What you need to do: The data below must be copied in full and without any change.

- Opening Delimiter -

(** X10: building on a handle that resolves to nothing.  Every
    resolution of a handle made from it by [query], and of a collection
    made from it by [queryAll], raises a TypeError, [exists()] and
    [length] included; every resolution of a handle made from it by
    [getChild] raises NodeNotFound, [exists()] included. *)
Theorem chaining_on_a_missing_node q w :
  getVNode q w = Ok None ->
  (forall selector q', query q selector = Ok q' ->
     exists_ q' w = Throw TypeError /\ execute q' w = Throw TypeError
     /\ textContent q' w = Throw TypeError)
  /\ (forall selector c, queryAll q selector = Ok c ->
        NodeListQuery_execute c w = Throw TypeError
        /\ NodeListQuery_length c w = Throw TypeError
        /\ forall index,
             exists_ (NodeListQuery_getResult c index) w = Throw TypeError)
  /\ (forall index,
        exists_ (getChild q index) w = Throw NodeNotFound
        /\ execute (getChild q index) w = Throw NodeNotFound).
Proof.
  intros Hq. split; [|split].
  - intros selector q' Hq'. apply query_inv in Hq' as (p & _ & ->).
    match goal with |- exists_ ?h w = _ /\ _ =>
      assert (getVNode h w = Throw TypeError) as Hthrow
        by (simpl; by rewrite (filterDescendantsOf_missing q p w Hq));
      destruct (accessor_error_propagates h w _ Hthrow) as (H1 & H2 & H3 & _)
    end.
    by repeat split.
  - intros selector c Hc. apply queryAll_inv in Hc as (p & _ & ->).
    unfold NodeListQuery_execute, NodeListQuery_length, exists_. simpl.
    by rewrite (filterDescendantsOf_missing q p w Hq).
  - intros index. unfold exists_, execute, getResult. simpl.
    unfold getResult. by rewrite Hq.
Qed.
Lemma best_among_step (listing x : NormalizedListing) (seen : list NormalizedListing)
    (best : option (nat * DedupeScore)) :
  best_among listing seen best ->
  best_among listing (seen ++ [x])
    (if String.eqb (source x) (source listing) then best
     else if neighborhoods_differ listing x then best
     else
       let score := compute_dedupe_score listing x in
       if Qle_bool Config.DEDUPE_COMBINED_THRESHOLD (combined score) then
         match best with
         | None => Some (length seen, score)
         | Some (_, best_score) =>
             if Qltb (combined best_score) (combined score)
             then Some (length seen, score) else best
         end
       else best).
Proof.
  intros Hinv. pose proof (qualifies_guards listing x) as Hg.
  destruct (String.eqb (source x) (source listing)) eqn:Hsrc.
  { apply best_among_skip; [|exact Hinv]. intros H. apply Hg in H as [H _]. discriminate. }
  destruct (neighborhoods_differ listing x) eqn:Hnb.
  { apply best_among_skip; [|exact Hinv]. intros H. apply Hg in H as (_ & H & _). discriminate. }
  cbv zeta.
  destruct (Qle_bool _ _) eqn:Hthr.
  2:{ apply best_among_skip; [|exact Hinv]. intros H. apply Hg in H as (_ & _ & H). discriminate. }
  assert (Hq : qualifies listing x) by (apply Hg; auto).
  assert (Hhere : (seen ++ [x]) !! length seen = Some x)
    by (apply list_lookup_middle; reflexivity).
  destruct best as [[k s]|]; simpl in Hinv.
  - destruct Hinv as (e & Hk & Hqe & Hs & Hmax & Hfirst).
    destruct (Qltb (combined s) (combined (compute_dedupe_score listing x))) eqn:Hlt.
    + apply Qltb_lt in Hlt. simpl. exists x.
      split; [exact Hhere|]. split; [exact Hq|]. split; [reflexivity|]. split.
      * intros j e' Hj Hq'. apply lookup_snoc_Some in Hj as [[_ Hj] | [_ <-]].
        -- apply Qlt_le_weak. eapply Qle_lt_trans; [exact (Hmax j e' Hj Hq') | exact Hlt].
        -- apply Qle_refl.
      * intros j e' Hjk Hj Hq'. apply lookup_snoc_Some in Hj as [[_ Hj] | [Hj' _]]; [|lia].
        eapply Qle_lt_trans; [exact (Hmax j e' Hj Hq') | exact Hlt].
    + apply Qltb_ge in Hlt. simpl. exists e. split.
      { rewrite lookup_app_l; [exact Hk | now apply lookup_lt_Some in Hk]. }
      split; [exact Hqe|]. split; [exact Hs|]. split.
      * intros j e' Hj Hq'. apply lookup_snoc_Some in Hj as [[_ Hj] | [_ <-]].
        -- now apply (Hmax j).
        -- exact Hlt.
      * intros j e' Hjk Hj Hq'. apply lookup_snoc_Some in Hj as [[_ Hj] | [Hj' _]].
        -- now apply (Hfirst j).
        -- apply lookup_lt_Some in Hk. lia.
  - simpl. exists x.
    split; [exact Hhere|]. split; [exact Hq|]. split; [reflexivity|]. split.
    + intros j e' Hj Hq'. apply lookup_snoc_Some in Hj as [[_ Hj] | [_ <-]].
      * now destruct (Hinv j e' Hj).
      * apply Qle_refl.
    + intros j e' Hjk Hj Hq'. apply lookup_snoc_Some in Hj as [[_ Hj] | [Hj' _]]; [|lia].
      now destruct (Hinv j e' Hj).
Qed.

- Closing Delimiter -

Written response:
(** X10: building on a handle that resolves to nothing.  Every
    resolution of a handle made from it by [query], and of a collection
    made from it by [queryAll], raises a TypeError, [exists()] and
    [length] included; every resolution of a handle made from it by
    [getChild] raises NodeNotFound, [exists()] included. *)
Theorem chaining_on_a_missing_node q w :
  getVNode q w = Ok None ->
  (forall selector q', query q selector = Ok q' ->
     exists_ q' w = Throw TypeError /\ execute q' w = Throw TypeError
     /\ textContent q' w = Throw TypeError)
  /\ (forall selector c, queryAll q selector = Ok c ->
        NodeListQuery_execute c w = Throw TypeError
        /\ NodeListQuery_length c w = Throw TypeError
        /\ forall index,
             exists_ (NodeListQuery_getResult c index) w = Throw TypeError)
  /\ (forall index,
        exists_ (getChild q index) w = Throw NodeNotFound
        /\ execute (getChild q index) w = Throw NodeNotFound).
Proof.
  intros Hq. split; [|split].
  - intros selector q' Hq'. apply query_inv in Hq' as (p & _ & ->).
    match goal with |- exists_ ?h w = _ /\ _ =>
      assert (getVNode h w = Throw TypeError) as Hthrow
        by (simpl; by rewrite (filterDescendantsOf_missing q p w Hq));
      destruct (accessor_error_propagates h w _ Hthrow) as (H1 & H2 & H3 & _)
    end.
    by repeat split.
  - intros selector c Hc. apply queryAll_inv in Hc as (p & _ & ->).
    unfold NodeListQuery_execute, NodeListQuery_length, exists_. simpl.
    by rewrite (filterDescendantsOf_missing q p w Hq).
  - intros index. unfold exists_, execute, getResult. simpl.
    unfold getResult. by rewrite Hq.
Qed.
Lemma best_among_step (listing x : NormalizedListing) (seen : list NormalizedListing)
    (best : option (nat * DedupeScore)) :
  best_among listing seen best ->
  best_among listing (seen ++ [x])
    (if String.eqb (source x) (source listing) then best
     else if neighborhoods_differ listing x then best
     else
       let score := compute_dedupe_score listing x in
       if Qle_bool Config.DEDUPE_COMBINED_THRESHOLD (combined score) then
         match best with
         | None => Some (length seen, score)
         | Some (_, best_score) =>
             if Qltb (combined best_score) (combined score)
             then Some (length seen, score) else best
         end
       else best).
Proof.
  intros Hinv. pose proof (qualifies_guards listing x) as Hg.
  destruct (String.eqb (source x) (source listing)) eqn:Hsrc.
  { apply best_among_skip; [|exact Hinv]. intros H. apply Hg in H as [H _]. discriminate. }
  destruct (neighborhoods_differ listing x) eqn:Hnb.
  { apply best_among_skip; [|exact Hinv]. intros H. apply Hg in H as (_ & H & _). discriminate. }
  cbv zeta.
  destruct (Qle_bool _ _) eqn:Hthr.
  2:{ apply best_among_skip; [|exact Hinv]. intros H. apply Hg in H as (_ & _ & H). discriminate. }
  assert (Hq : qualifies listing x) by (apply Hg; auto).
  assert (Hhere : (seen ++ [x]) !! length seen = Some x)
    by (apply list_lookup_middle; reflexivity).
  destruct best as [[k s]|]; simpl in Hinv.
  - destruct Hinv as (e & Hk & Hqe & Hs & Hmax & Hfirst).
    destruct (Qltb (combined s) (combined (compute_dedupe_score listing x))) eqn:Hlt.
    + apply Qltb_lt in Hlt. simpl. exists x.
      split; [exact Hhere|]. split; [exact Hq|]. split; [reflexivity|]. split.
      * intros j e' Hj Hq'. apply lookup_snoc_Some in Hj as [[_ Hj] | [_ <-]].
        -- apply Qlt_le_weak. eapply Qle_lt_trans; [exact (Hmax j e' Hj Hq') | exact Hlt].
        -- apply Qle_refl.
      * intros j e' Hjk Hj Hq'. apply lookup_snoc_Some in Hj as [[_ Hj] | [Hj' _]]; [|lia].
        eapply Qle_lt_trans; [exact (Hmax j e' Hj Hq') | exact Hlt].
    + apply Qltb_ge in Hlt. simpl. exists e. split.
      { rewrite lookup_app_l; [exact Hk | now apply lookup_lt_Some in Hk]. }
      split; [exact Hqe|]. split; [exact Hs|]. split.
      * intros j e' Hj Hq'. apply lookup_snoc_Some in Hj as [[_ Hj] | [_ <-]].
        -- now apply (Hmax j).
        -- exact Hlt.
      * intros j e' Hjk Hj Hq'. apply lookup_snoc_Some in Hj as [[_ Hj] | [Hj' _]].
        -- now apply (Hfirst j).
        -- apply lookup_lt_Some in Hk. lia.
  - simpl. exists x.
    split; [exact Hhere|]. split; [exact Hq|]. split; [reflexivity|]. split.
    + intros j e' Hj Hq'. apply lookup_snoc_Some in Hj as [[_ Hj] | [_ <-]].
      * now destruct (Hinv j e' Hj).
      * apply Qle_refl.
    + intros j e' Hjk Hj Hq'. apply lookup_snoc_Some in Hj as [[_ Hj] | [Hj' _]]; [|lia].
      now destruct (Hinv j e' Hj).
Qed.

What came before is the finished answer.